A client with mitral stenosis develops a productive cough with pink, frothy sputum. The best interpretation made by the nurse would be to further evaluate for which complication?
- A. Pulmonary edema
- B. Congestive failure
- C. Thrombophlebitis
- D. Cardiogenic shock
Correct Answer: A
Rationale: A cough with productive, pink, frothy sputum and crackles in the bases of the lungs are signs of pulmonary congestion. Pink, frothy sputum would not be present in congestive failure, thrombophlebitis, or cardiogenic shock.

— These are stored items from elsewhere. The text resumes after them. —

Definition py_min (l : list A) : option A :=
  match l with
  | [] => None
  | v :: l' => Some (best_loop date_lt v l')
  end.

(** [HistoricalCollection.latest] *)
Definition latest (c : HistoricalCollection A) (allow_strikethrough : bool)
  : option A :=
  if negb (truthy_list (values c)) then None
  else
    let candidates :=
      if allow_strikethrough then values c
      else filter (fun v => negb (struck v)) (values c) in
    if negb (truthy_list candidates) then None
    else
      let with_dates := filter (fun v => is_some (date_of v)) candidates in
      let without_dates := filter (fun v => is_none (date_of v)) candidates in
      if truthy_list with_dates then py_max with_dates
      else if truthy_list without_dates then hd_error without_dates
      else None.

(** [HistoricalCollection.oldest] *)
Definition oldest (c : HistoricalCollection A) : option A :=
  if negb (truthy_list (values c)) then None
  else
    let with_dates := filter (fun v => is_some (date_of v)) (values c) in
    let without_dates := filter (fun v => is_none (date_of v)) (values c) in
    if truthy_list with_dates then py_min with_dates
    else if truthy_list without_dates then last_item without_dates
    else None.

(** [HistoricalCollection.active] *)
Definition active (c : HistoricalCollection A) : list A :=
  let active_values := filter (fun v => negb (struck v)) (values c) in
  sorted sort_key true active_values.
End Collection.

(** [InviteCollection.get_hashes] *)
Definition get_hashes (c : HistoricalCollection InviteValue)
    (allow_strikethrough : bool) : list string :=
  let vs := if allow_strikethrough then values c else active c in
  map hash vs.

(** ** Builtins on strings *)

Local Open Scope string_scope.

(** [s.startswith(p)] *)
Fixpoint startswith (s p : string) {struct p} : bool :=
  match p with
  | EmptyString => true
  | String a p' =>
      match s with
      | EmptyString => false
      | String b s' => Ascii.eqb a b && startswith s' p'
      end
  end.

(** [s[1:]] *)
Definition drop_first (s : string) : string :=
  match s with
  | EmptyString => EmptyString
  | String _ s' => s'
  end.

(** [sub in s] *)
Fixpoint contains (s sub : string) : bool :=
  startswith s sub ||
  match s with
  | EmptyString => false
  | String _ s' => contains s' sub
  end.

The client is scheduled for a percutaneous balloon valvuloplasty. The client asks the nurse how long it takes for the opening to close after the procedure. How should the nurse respond?
- A. Within 1 week
- B. Within 1 month
- C. Within 6 months
- D. Within 1 year
Correct Answer: C
Rationale: The opening usually closes within 6 months of a percutaneous balloon valvuloplasty. It usually takes longer than 1 week or 1 month, but less than 1 year.
The nurse is caring for a client with a valvular disorder. The client is at risk for decreased cardiac output. What nursing intervention should a nurse perform for this client?
- A. Perform exercises consistently.
- B. Keep legs horizontal.
- C. Auscultate lung and heart sounds.
- D. Measure urine output.
Correct Answer: D
Rationale: The nurse should monitor urine output every 8 hours or more often if it is less than 500 mL/day. Renal output reflects the heart's ability to perfuse the renal arteries. The client should not perform any exercises and should be on bed rest. Keeping the client's legs horizontal and auscultating lung and heart sounds will not help in this condition.
A client is scheduled for transcatheter aortic valve implantation (TAVI). Which statement from the nurse best explains this procedure to family members?
- A. A small incision in the chest wall will allow for valve repair.
- B. A catheter is used for partial replacement of the valve.
- C. A small window incision is made so a pig valve can replace the diseased valve.
- D. A complete aortic valve replacement is the best surgical treatment.
Correct Answer: B
Rationale: TAVI procedure is a minimally invasive procedure (no incision) that uses balloon valvuloplasty, stent, and partial replacement of the diseased valve using a portion of a pig valve. The TAVI is mostly used in older adults who are at high risk for the complete aortic valve replacement and helps to relieve recurring symptoms.